(Stored data)
(* ===== verification/Disasm.v ===== *)
(** * bin/d.c and bin/opstrings.c: the disassembler

    One routine, which prints an instruction word with its mnemonic and operands
    from two tables of names.  It is compared with the decoder of
    machine/mipssim.cc, which decides what the simulated machine executes. *)

From Stdlib Require Import String.
From S2P Require Import Prelude Params Machine MipsSim MipsExec Execute.
Local Open Scope Z_scope.

(** ** opstrings.c *)

Definition normalops : list string :=
  ["special"; "bcond"; "j"; "jal"; "beq"; "bne"; "blez"; "bgtz";
   "addi"; "addiu"; "slti"; "sltiu"; "andi"; "ori"; "xori"; "lui";
   "cop0"; "cop1"; "cop2"; "cop3"; "024"; "025"; "026"; "027";
   "030"; "031"; "032"; "033"; "034"; "035"; "036"; "037";
   "lb"; "lh"; "lwl"; "lw"; "lbu"; "lhu"; "lwr"; "047";
   "sb"; "sh"; "swl"; "sw"; "054"; "055"; "swr"; "057";
   "lwc0"; "lwc1"; "lwc2"; "lwc3"; "064"; "065"; "066"; "067";
   "swc0"; "swc1"; "swc2"; "swc3"; "074"; "075"; "076"; "077"]%string.

Definition specialops : list string :=
  ["sll"; "001"; "srl"; "sra"; "sllv"; "005"; "srlv"; "srav";
   "jr"; "jalr"; "012"; "013"; "syscall"; "break"; "016"; "017";
   "mfhi"; "mthi"; "mflo"; "mtlo"; "024"; "025"; "026"; "027";
   "mult"; "multu"; "div"; "divu"; "034"; "035"; "036"; "037";
   "add"; "addu"; "sub"; "subu"; "and"; "or"; "xor"; "nor";
   "050"; "051"; "slt"; "sltu"; "054"; "055"; "056"; "057";
   "060"; "061"; "062"; "063"; "064"; "065"; "066"; "067";
   "070"; "071"; "072"; "073"; "074"; "075"; "076"; "077"]%string.

(** ** d.c *)

Definition regstrings : list string :=
  ["0"; "r1"; "r2"; "r3"; "r4"; "r5"; "r6"; "r7"; "r8"; "r9";
   "r10"; "r11"; "r12"; "r13"; "r14"; "r15"; "r16"; "r17"; "r18"; "r19";
   "r20"; "r21"; "r22"; "r23"; "r24"; "r25"; "r26"; "r27"; "gp"; "sp";
   "r30"; "r31"]%string.

(** What follows the mnemonic: a register, a number (0x%x), an address (%08x), or
    an offset and a register (0x%x(%s)); numbers are printed as [unsigned] *)
Inductive operand := ORegister (name : string) | ONumber (n : Z) | OAddress (n : Z) | OOffset (n : Z) (base : string).

Definition R_ (i : Z) : result operand := s ← aget regstrings i; Ok (ORegister s).

(** instr.h *)
Definition off26 (i : Z) : Z := wrap32 (Z.shiftl (Z.land i (2 ^ 26 - 1)) 2).
Definition top4 (i : Z) : Z := Z.land i (Z.lnot (2 ^ 28 - 1)).
Definition off16 (i : Z) : Z := wrap32 (Z.shiftl (Exe.immed i) 2).

Definition two (a b : result operand) : result (list operand) := x ← a; y ← b; Ok [x; y].
Definition three (a b c : result operand) : result (list operand) := x ← a; y ← b; z ← c; Ok [x; y; z].
Definition one (a : result operand) : result (list operand) := x ← a; Ok [x].

(** The operands of a SPECIAL word *)
Definition dump_special (instruction opcode : Z) : result (list operand) :=
  let rd := R_ (Exe.rd instruction) in
  let rt := R_ (Exe.rt instruction) in
  let rs := R_ (Exe.rs instruction) in
  match opcode with
  | 0 | 2 | 3 => three rd rt (Ok (ONumber (Exe.shamt instruction)))
  | 4 | 6 | 7 => three rd rt rs
  | 8 | 9 | 18 | 19 => one rs
  | 12 | 13 => Ok []
  | 16 | 17 => one rd
  | 24 | 25 | 26 | 27 => two rs rt
  | 32 | 33 | 34 | 35 | 36 | 37 | 38 | 39 | 42 | 43 => three rd rs rt
  | _ => Ok []
  end.

(** The address a branch goes to *)
Definition branch_address (instruction pc : Z) : operand := OAddress (u32 (off16 instruction + pc + 4)).

Definition bcond_name (instruction : Z) : string :=
  match Exe.rt instruction with
  | 0 => "bltz" | 1 => "bgez" | 16 => "bltzal" | 17 => "bgezal" | _ => "BCOND"
  end%string.

(** The operands of the other words *)
Definition dump_normal (instruction pc opcode : Z) : result (list operand) :=
  let rt := R_ (Exe.rt instruction) in
  let rs := R_ (Exe.rs instruction) in
  let im := ONumber (u32 (Exe.immed instruction)) in
  match opcode with
  | 2 | 3 => Ok [OAddress (u32 (Z.lor (top4 pc) (off26 instruction)))]
  | 4 | 5 => three rt rs (Ok (branch_address instruction pc))
  | 8 | 9 | 10 | 11 | 12 | 13 | 14 => three rt rs (Ok im)
  | 15 => two rt (Ok im)
  | 32 | 33 | 34 | 35 | 36 | 37 | 38 | 40 | 41 | 42 | 43 | 46
  | 48 | 49 | 50 | 51 | 56 | 57 | 58 | 59 =>
      base ← aget regstrings (Exe.rs instruction);
      two rt (Ok (OOffset (u32 (Exe.immed instruction)) base))
  | _ => Ok []
  end.

Definition dump_ascii (instruction pc : Z) : result (string * list operand) :=
  let opcode := Z.shiftr (u32 instruction) 26 in
  if instruction =? 0 then Ok ("nop"%string, [])
  else if opcode =? 0 then
    let opcode := Z.land instruction 0x3f in
    name ← aget specialops opcode;
    ops ← dump_special instruction opcode;
    Ok (name, ops)
  else if opcode =? 1 then
    ops ← two (R_ (Exe.rs instruction)) (Ok (branch_address instruction pc));
    Ok (bcond_name instruction, ops)
  else
    name ← aget normalops opcode;
    ops ← dump_normal instruction pc opcode;
    Ok (name, ops).

(** ** What should be printed *)

Definition mnemonic (o : OpCode) : string :=
  match o with
  | OP_SLL => "sll" | OP_SRL => "srl" | OP_SRA => "sra" | OP_SLLV => "sllv" | OP_SRLV => "srlv" | OP_SRAV => "srav"
  | OP_JR => "jr" | OP_JALR => "jalr" | OP_SYSCALL => "syscall" | OP_MFHI => "mfhi" | OP_MTHI => "mthi"
  | OP_MFLO => "mflo" | OP_MTLO => "mtlo" | OP_MULT => "mult" | OP_MULTU => "multu" | OP_DIV => "div"
  | OP_DIVU => "divu" | OP_ADD => "add" | OP_ADDU => "addu" | OP_SUB => "sub" | OP_SUBU => "subu" | OP_AND => "and"
  | OP_OR => "or" | OP_XOR => "xor" | OP_NOR => "nor" | OP_SLT => "slt" | OP_SLTU => "sltu"
  | OP_BLTZ => "bltz" | OP_BGEZ => "bgez" | OP_BLTZAL => "bltzal" | OP_BGEZAL => "bgezal"
  | OP_J => "j" | OP_JAL => "jal" | OP_BEQ => "beq" | OP_BNE => "bne" | OP_BLEZ => "blez" | OP_BGTZ => "bgtz"
  | OP_ADDI => "addi" | OP_ADDIU => "addiu" | OP_SLTI => "slti" | OP_SLTIU => "sltiu" | OP_ANDI => "andi"
  | OP_ORI => "ori" | OP_XORI => "xori" | OP_LUI => "lui" | OP_LB => "lb" | OP_LH => "lh" | OP_LWL => "lwl"
  | OP_LW => "lw" | OP_LBU => "lbu" | OP_LHU => "lhu" | OP_LWR => "lwr" | OP_SB => "sb" | OP_SH => "sh"
  | OP_SWL => "swl" | OP_SW => "sw" | OP_SWR => "swr"
  | _ => ""
  end%string.

(** The fields an assembler line names *)
Inductive field := FRs | FRt | FRd | FShift | FImmediate | FBranch | FJump | FMemory.
#[export] Instance field_eq_dec : EqDecision field.
Proof. solve_decision. Defined.

Definition syntax (o : OpCode) : list field :=
  match o with
  | OP_SLL | OP_SRL | OP_SRA => [FRd; FRt; FShift]
  | OP_SLLV | OP_SRLV | OP_SRAV => [FRd; FRt; FRs]
  | OP_JR | OP_MTHI | OP_MTLO => [FRs]
  | OP_JALR => [FRd; FRs]
  | OP_MFHI | OP_MFLO => [FRd]
  | OP_MULT | OP_MULTU | OP_DIV | OP_DIVU => [FRs; FRt]
  | OP_ADD | OP_ADDU | OP_SUB | OP_SUBU | OP_AND | OP_OR | OP_XOR | OP_NOR | OP_SLT | OP_SLTU => [FRd; FRs; FRt]
  | OP_J | OP_JAL => [FJump]
  | OP_BEQ | OP_BNE => [FRs; FRt; FBranch]
  | OP_BLEZ | OP_BGTZ | OP_BLTZ | OP_BGEZ | OP_BLTZAL | OP_BGEZAL => [FRs; FBranch]
  | OP_ADDI | OP_ADDIU | OP_SLTI | OP_SLTIU | OP_ANDI | OP_ORI | OP_XORI => [FRt; FRs; FImmediate]
  | OP_LUI => [FRt; FImmediate]
  | OP_LB | OP_LH | OP_LWL | OP_LW | OP_LBU | OP_LHU | OP_LWR | OP_SB | OP_SH | OP_SWL | OP_SW | OP_SWR => [FRt; FMemory]
  | _ => []
  end.

(** What d.c names instead *)
Definition misprinted (o : OpCode) : option (list field) :=
  match o with
  | OP_MFLO | OP_JALR => Some [FRs]
  | OP_MTHI => Some [FRd]
  | OP_BLEZ | OP_BGTZ => Some []
  | OP_BEQ | OP_BNE => Some [FRt; FRs; FBranch]
  | _ => None
  end.

(** Registers have their numbers as names, but for the zero register, the global
    pointer and the stack pointer. *)
Definition digit (z : Z) : string := String (Ascii.ascii_of_nat (Z.to_nat (48 + z))) EmptyString.
Definition reg_name (i : Z) : string :=
  if i =? 0 then "0"
  else if i =? 28 then "gp"
  else if i =? 29 then "sp"
  else if i <? 10 then "r" ++ digit i
  else "r" ++ digit (i / 10) ++ digit (i mod 10).

(** A field of a decoded instruction at the address [pc]; the target of a branch
    and of a jump as the simulated machine computes it *)

Definition render (i : Instruction) (pc : Z) (f : field) : operand :=
  match f with
  | FRs => ORegister (reg_name (rs i))
  | FRt => ORegister (reg_name (rt i))
  | FRd => ORegister (reg_name (rd i))
  | FShift => ONumber (extra i)
  | FImmediate => ONumber (u32 (extra i))
  | FBranch => OAddress (u32 (wrap32 (wrap32 (pc + 4) + IndexToAddr (extra i))))
  | FJump => OAddress (Z.lor (Z.land (u32 pc) 0xf0000000) (u32 (IndexToAddr (extra i))))
  | FMemory => OOffset (u32 (extra i)) (reg_name (rs i))
  end.

(** ** Lemmas *)

Lemma regstrings_in i : 0 <= i < 32 → aget regstrings i = Ok (reg_name i).
Proof.
  intros. by rewrite <- (aget_map_seqZ reg_name 32).
Qed.

Lemma opcode_shift w : Z.shiftr (u32 w) 26 = Z.land (Z.shiftr w 26) 0x3f.
Proof.
  change 0x3f with (Z.ones 6). rewrite field_u32, Z.land_ones, Z.shiftr_div_pow2 by lia. symmetry.
  apply Z.mod_small. pose proof (u32_uint32 w) as [H0 H1].
  split; [apply Z.div_pos; lia|apply Z.div_lt_upper_bound; lia].
Qed.

Lemma branch_address_ok w i pc : extra i = Exe.immed w → branch_address w pc = render i pc FBranch.
Proof.
  intros Hx. cbn [render]. unfold branch_address, off16, IndexToAddr. rewrite Hx, u32_wrap32. f_equal. unfold u32.
  rewrite <- Z.add_assoc, Z.add_comm. rewrite (Zplus_mod (wrap32 (pc + 4))), wrap32_mod, <- Zplus_mod. done.
Qed.

Lemma jump_address_ok w i pc : extra i = Z.land w 0x03ffffff →
  OAddress (u32 (Z.lor (top4 pc) (off26 w))) = render i pc FJump.
Proof.
  intros Hx. cbn [render]. unfold off26, top4, IndexToAddr. change (2 ^ 26 - 1) with 0x03ffffff. rewrite Hx. f_equal.
  rewrite u32_lor. f_equal. rewrite u32_land. f_equal.
Qed.

(** ** Properties *)

Section Dump.
Variables (w : Z) (i : Instruction) (pc : Z).
Hypothesis Hseen : seen w i.
Hypothesis Hwf : wf_instr i.
Hypothesis Hne : w ≠ 0.

Lemma R_rs_ok : R_ (Exe.rs w) = Ok (render i pc FRs).
Proof. unfold R_. rewrite (seen_rs _ _ Hseen), regstrings_in by apply Hwf. done. Qed.
Lemma R_rt_ok : R_ (Exe.rt w) = Ok (render i pc FRt).
Proof. unfold R_. rewrite (seen_rt _ _ Hseen), regstrings_in by apply Hwf. done. Qed.
Lemma R_rd_ok : R_ (Exe.rd w) = Ok (render i pc FRd).
Proof. unfold R_. rewrite (seen_rd _ _ Hseen), regstrings_in by apply Hwf. done. Qed.

Lemma dump_special_ok f : slot_of (opCode i) = Special f → known_op (opCode i) = true →
  dump_ascii w pc = Ok (mnemonic (opCode i), render i pc <$> default (syntax (opCode i)) (misprinted (opCode i))).
Proof.
  intros Hs Hk. pose proof (seen_slot _ _ Hseen Hk) as Hsl. rewrite Hs in Hsl. destruct Hsl as (Hop & Hf & Hx).
  unfold dump_ascii. rewrite (proj2 (Z.eqb_neq w 0) Hne), opcode_shift, Hop. cbn [Z.eqb]. rewrite Hf.
  unfold dump_special. rewrite R_rs_ok, R_rt_ok, R_rd_ok, <- Hx.
  destruct (opCode i); try discriminate Hs; injection Hs as <-; reflexivity.
Qed.

Lemma dump_bcond_ok r : slot_of (opCode i) = Bcond r → known_op (opCode i) = true →
  dump_ascii w pc = Ok (mnemonic (opCode i), render i pc <$> default (syntax (opCode i)) (misprinted (opCode i))).
Proof.
  intros Hs Hk. pose proof (seen_slot _ _ Hseen Hk) as Hsl. rewrite Hs in Hsl. destruct Hsl as (Hop & Hf & Hx).
  unfold dump_ascii. rewrite (proj2 (Z.eqb_neq w 0) Hne), opcode_shift, Hop. cbn [Z.eqb Pos.eqb].
  rewrite R_rs_ok, (branch_address_ok w i pc Hx). unfold bcond_name. rewrite Hf.
  destruct (opCode i); try discriminate Hs; injection Hs as <-; reflexivity.
Qed.

Lemma dump_normal_ok n : slot_of (opCode i) = Normal n → known_op (opCode i) = true →
  dump_ascii w pc = Ok (mnemonic (opCode i), render i pc <$> default (syntax (opCode i)) (misprinted (opCode i))).
Proof.
  intros Hs Hk. pose proof (seen_slot _ _ Hseen Hk) as Hsl. rewrite Hs in Hsl. destruct Hsl as (Hop & Hx).
  unfold dump_ascii. rewrite (proj2 (Z.eqb_neq w 0) Hne), opcode_shift, Hop.
  unfold dump_normal. rewrite R_rs_ok, R_rt_ok, (seen_rs _ _ Hseen), regstrings_in by apply Hwf.
  destruct (jump_op (opCode i)) eqn:Hj.
  - rewrite (jump_address_ok w i pc Hx). destruct (opCode i); try discriminate Hs; try discriminate Hj; injection Hs as <-; reflexivity.
  - rewrite (branch_address_ok w i pc Hx), <- Hx.
    destruct (opCode i); try discriminate Hs; try discriminate Hj; try discriminate Hk; injection Hs as <-; reflexivity.
Qed.
End Dump.

(** C29: the disassembler and the decoder.  For every word that the simulated
    machine knows, except the word 0 that is printed as nop, the disassembler
    prints the mnemonic of the operation that the machine executes, the names of
    the registers it uses, its immediate, and the address it branches or jumps to;
    but for seven operations, of which MFLO and MTHI get the wrong register, JALR,
    BLEZ and BGTZ not all their operands, and BEQ and BNE their registers in the
    other order than the manual and the comment in d.c have them. *)
Theorem dump_ascii_correct v i pc :
  uint32 v → v ≠ 0 → Decode v = Ok i → known_op (opCode i) = true →
  dump_ascii (wrap32 v) pc =
    Ok (mnemonic (opCode i), render i pc <$> default (syntax (opCode i)) (misprinted (opCode i))) ∧
  (misprinted (opCode i) = None ↔ opCode i ∉ [OP_MFLO; OP_MTHI; OP_JALR; OP_BLEZ; OP_BGTZ; OP_BEQ; OP_BNE]).
Proof.
  intros Hv Hne Hd Hk. pose proof (Decode_seen v i Hv Hd) as Hse.
  destruct (Decode_wf v) as (i' & Hd' & Hwf). rewrite Hd in Hd'. injection Hd' as <-.
  assert (wrap32 v ≠ 0) as Hw. { intros E. apply Hne. rewrite <- (u32_id v Hv), <- u32_wrap32, E. done. }
  split.
  - destruct (slot_of (opCode i)) as [f|r|n] eqn:Hs;
      [by eapply dump_special_ok|by eapply dump_bcond_ok|by eapply dump_normal_ok].
  - clear. destruct (opCode i); cbn [misprinted]; split; intros H; try done;
      try (exfalso; apply H; rewrite !elem_of_cons; tauto).
    all: rewrite !not_elem_of_cons; repeat split; try discriminate; apply not_elem_of_nil.
Qed.

(** ADDI r2, r1, -1 at 0x100, and BEQ r1, r2, -2 *)
Lemma dump_ascii_correct_witness :
  dump_ascii 0x2022ffff 0x100 = Ok ("addi"%string, [ORegister "r2"; ORegister "r1"; ONumber 0xffffffff]) ∧
  dump_ascii 0x1022fffe 0x100 = Ok ("beq"%string, [ORegister "r2"; ORegister "r1"; OAddress 0xfc]).
Proof.
  split.
  - exact (proj1 (dump_ascii_correct 0x2022ffff (mkInstr 0x2022ffff OP_ADDI 1 2 31 (-1)) 0x100
      ltac:(split; reflexivity || discriminate) ltac:(discriminate) ltac:(reflexivity) eq_refl)).
  - exact (proj1 (dump_ascii_correct 0x1022fffe (mkInstr 0x1022fffe OP_BEQ 1 2 31 (-2)) 0x100
      ltac:(split; reflexivity || discriminate) ltac:(discriminate) ltac:(reflexivity) eq_refl)).
Defined.

(** MFLO r3 and MTHI r3 *)
Example wrong_registers :
  dump_ascii 0x00001812 0 = Ok ("mflo"%string, [ORegister "0"]) ∧
  dump_ascii 0x00600011 0 = Ok ("mthi"%string, [ORegister "0"]).
Proof. by vm_compute. Qed.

Exercise instructions
The expected output is the exact run of lines from the start of the entries through the line with "Definition normalops : list", inclusive.

The completed task
(* ===== verification/Disasm.v ===== *)
(** * bin/d.c and bin/opstrings.c: the disassembler

    One routine, which prints an instruction word with its mnemonic and operands
    from two tables of names.  It is compared with the decoder of
    machine/mipssim.cc, which decides what the simulated machine executes. *)

From Stdlib Require Import String.
From S2P Require Import Prelude Params Machine MipsSim MipsExec Execute.
Local Open Scope Z_scope.

(** ** opstrings.c *)

Definition normalops : list string :=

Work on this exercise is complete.